With the Bush-corrosion of our Constitution and collapse of the economic system after it had been exploited by the rich and corrupt, what better time for revolution? Instead, we got a president with a glib tongue, a terrific smile and a deep commitment to the two-party plutocracy and corporate state. Obama is no populist, not even close. Nor is he a genuine reformer. At best, he is a master exploiter of populism.

It’s noteworthy that Hirschhorn saw through the B.S. five years ago.

A similar disconnect between public mandate and leadership is described in this Truthout article from 2011:

According to the latest poll conducted by CBS “60 Minutes” and the magazine Vanity Fair, 61 percent of Americans want to raise taxes on the wealthy as the primary way to cut the budget. The same poll finds that the second most popular first choice for cutting the nation’s budget deficit, at 20 percent, is cutting the military budget.
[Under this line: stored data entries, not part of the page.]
Section Component.
Context `{Host}.
(** [root]: the base of the API, computed once from the props. *)
Variable root : string.

(** [previewJson(v, max)]; [JSON.stringify] gives [undefined] for
    [undefined], and [trimPreview] then fails on [s.replace]. *)
Definition previewJson (v : JsValue) (max : nat) : completion string :=
  match JSON_stringify v 2 with
  | Some s => Normal (trimPreview s max)
  | None => Throw (TypeError "Cannot read properties of undefined (reading 'replace')")
  end.

(** The inner [try]/[catch] of [call]: [fullJson] and [bodyPreview]. *)
Definition read_body (raw : string) : JsValue * string :=
  match (if string_truthy raw then JSON_parse raw else Normal JUndefined) with
  | Normal json =>
      match previewJson json 260 with
      | Normal preview => (json, preview)
      | Throw _ => (json, trimPreview raw 260)
      end
  | Throw _ => (JUndefined, trimPreview raw 260)
  end.

(** [call(fullUrl)]: [t0] and [t1] are the two readings of
    [performance.now()], [at_] is [new Date().toLocaleString()], and
    [fetched] is what [await fetch(...)] gives. *)
Definition call (fullUrl : string) (t0 t1 : Q) (at_ : string)
    (fetched : completion Response) : CallResult :=
  let attempt : completion (Z * string * bool * string * JsValue) :=
    r ← fetched;
    raw ← text r;
    let (fullJson, bodyPreview) := read_body raw in
    Normal (Js.status r, str_or (Js.statusText r) "", response_ok r, bodyPreview, fullJson) in
  match attempt with
  | Normal (status, statusText, ok, bodyPreview, fullJson) =>
      {| url := fullUrl; ok := ok; status := status; statusText := statusText;
         bodyPreview := bodyPreview; fullJson := fullJson;
         timeMs := Math_round (t1 - t0); at_ := at_ |}
  | Throw e =>
      {| url := fullUrl; ok := false; status := 0;
         statusText := default "Network error" (message e);
         bodyPreview := "(request failed)"; fullJson := JUndefined;
         timeMs := Math_round (t1 - t0); at_ := at_ |}
  end.

(** Where a call of [run] is suspended: in the forward sweep, in
    [await call(...)], or in the pause and the backward sweep. *)
Inductive Phase : Type :=
| Forward (path : string)
| Calling (fullUrl : string) (t0 : Q)
| Backward (res : CallResult).

(** The state cells [error] and [history], the calls of [run] in flight,
    and the URLs handed to [fetch]. The packet on the path is decoration
    and has no place here. *)
Record Widget : Type := {
  error : option string;
  history : list CallResult;
  runs : list Phase;
  network : list string
}.

Definition initial : Widget :=
  {| error := None; history := []; runs := []; network := [] |}.

Definition setError (e : option string) (w : Widget) : Widget :=
  {| error := e; history := history w; runs := runs w; network := network w |}.
Definition setHistory (f : list CallResult -> list CallResult) (w : Widget) : Widget :=
  {| error := error w; history := f (history w); runs := runs w; network := network w |}.
Definition set_runs (rs : list Phase) (w : Widget) : Widget :=
  {| error := error w; history := history w; runs := rs; network := network w |}.

(** [run(path)], up to the first [await]. *)
Definition run (path : string) (w : Widget) : Widget :=
  let w := setError None w in
  set_runs (runs w ++ [Forward path]) w.

(** The forward sweep of run [k] is over: [call] starts and fetches. *)
Definition swept (k : nat) (now : Q) (w : Widget) : Widget :=
  match runs w !! k with
  | Some (Forward path) =>
      let fullUrl := (root ++ path)%string in
      {| error := error w; history := history w;
         runs := <[k := Calling fullUrl now]> (runs w);
         network := network w ++ [fullUrl] |}
  | _ => w
  end.

(** The fetch of run [k] is settled: [call] returns, the result goes to
    the history. *)
Definition answered (k : nat) (fetched : completion Response) (now : Q) (at_ : string)
    (w : Widget) : Widget :=
  match runs w !! k with
  | Some (Calling fullUrl t0) =>
      let res := call fullUrl t0 now at_ fetched in
      let w := setHistory (fun h => h ++ [res]) w in
      set_runs (<[k := Backward res]> (runs w)) w
  | _ => w
  end.

(** The backward sweep of run [k] is over: the last line of [run]. *)
Definition returned (k : nat) (w : Widget) : Widget :=
  match runs w !! k with
  | Some (Backward res) =>
      let w := set_runs (delete k (runs w)) w in
      if negb (ok res)
      then setError (Some ("Request failed (" ++ Z_to_string (status res) ++ " "
                           ++ str_or (statusText res) "" ++ ")")%string) w
      else w
  | _ => w
  end.

Inductive Event : Type :=
| Press (path : string)
| Swept (k : nat) (now : Q)
| Answered (k : nat) (fetched : completion Response) (now : Q) (at_ : string)
| Returned (k : nat).

Definition step (w : Widget) (e : Event) : Widget :=
  match e with
  | Press path => run path w
  | Swept k now => swept k now w
  | Answered k fetched now at_ => answered k fetched now at_ w
  | Returned k => returned k w
  end.

Definition play (evs : list Event) (w : Widget) : Widget := fold_left step evs w.

(** *** The vocabulary of the specification *)

(** One diagnostics request on a panel with no other in flight: the
    press, the forward sweep, the settled fetch, the backward sweep. *)
Definition request (path : string) (t0 : Q) (fetched : completion Response)
    (t1 : Q) (at_ : string) (w : Widget) : Widget :=
  play [Press path; Swept 0 t0; Answered 0 fetched t1 at_; Returned 0] w.

(** *** The invariants of the panel *)

Definition is_calling (p : Phase) : bool :=
  match p with
  | Calling _ _ => true
  | _ => false
  end.

(** The calls of [run] that wait for their fetch. *)
Fixpoint calling (rs : list Phase) : nat :=
  match rs with
  | [] => 0
  | p :: rest => (if is_calling p then 1 else 0) + calling rest
  end.

(** What every entry of the history satisfies. *)
Definition entry_sound (c : CallResult) : Prop :=
  (ok c = true <-> (200 <= status c <= 299)%Z)
  /\ bodyPreview c <> ""
  /\ exists path, url c = (root ++ path)%string.

Definition phase_sound (p : Phase) : Prop :=
  match p with
  | Forward _ => True
  | Calling fullUrl _ => exists path, fullUrl = (root ++ path)%string
  | Backward res => entry_sound res
  end.

End Component.

(** *** The base of the API *)

Definition is_slash (c : ascii) : bool := (c =? "/")%char.

(** [s.replace(/\/+$/, "")] *)
Fixpoint strip_slashes (s : string) : string :=
  match s with
  | "" => ""
  | String c r =>
      let r' := strip_slashes r in
      if is_slash c && (r' =? "") then "" else String c r'
  end.

Fixpoint slashes (n : nat) : string :=
  match n with
  | O => ""
  | S n => String "/" (slashes n)
  end.

(** The canonical form of a character under the [i] flag. *)
Definition lower (c : ascii) : ascii :=
  let n := nat_of_ascii c in
  if (65 <=? n)%nat && (n <=? 90)%nat then ascii_of_nat (n + 32) else c.

Fixpoint lower_all (s : string) : string :=
  match s with
  | "" => ""
  | String c r => String (lower c) (lower_all r)
  end.

(** [s.replace(/\/api\/health\/?$/i, "")]: the match is the leftmost
    suffix that reads [/api/health] or [/api/health/]. *)
Fixpoint strip_health (s : string) : string :=
  if (lower_all s =? "/api/health") || (lower_all s =? "/api/health/") then ""
  else match s with
       | "" => ""
       | String c r => String c (strip_health r)
       end.

Section Base.
Context `{Host}.

Definition derivedBase (apiUrl : string) : string :=
  match URL_origin apiUrl with
  | Some o => o
  | None => strip_health apiUrl
  end.

(** [root], from the props: [(baseUrl ?? derivedBase).replace(/\/+$/, "")]. *)
Definition root_of (apiUrl : string) (baseUrl : option string) : string :=
  strip_slashes (default (derivedBase apiUrl) baseUrl).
That is, 81 percent of us — four out of five — would cut the deficit by taxing the rich and/or slashing military spending. Only four percent of those polled favored cutting Medicare … and only three percent favored cutting Social Security … A second poll, this time by CNN, reports that 63 percent of Americans oppose the US War in Afghanistan and want it ended. Only 35 percent say they support the war (now in its ninth year).

With such a disconnect stalling meaningful discussion before it begins, no wonder that controlling rhetoric is defined instead by funding (profit), celebrity (guru glorification, including green-washing types), and false solutionism. They are precisely the wrong kinds of issues, of course. The right kinds might involve the realization that…

  1. in an interconnected world, we all succeed and fail together in this life (there is no us and them anymore),
  2. the time has long passed for solutions and (an attempt at) mitigation is the next step, and
  3. moral choices about how we act in the time remaining us are of paramount importance once deteriorating conditions lead to widespread chaos.

Instead we get slick salesmanship to keep the economy humming (funneling capital to the top) and the masses calmed or blissed-out on gadgetry. We get not-so-behind-the-scenes preparations to cull and quarantine the population when the going gets rough. And we succumb to infighting among those who can’t achieve consensus about what’s to be done. Us and them to the bitter end.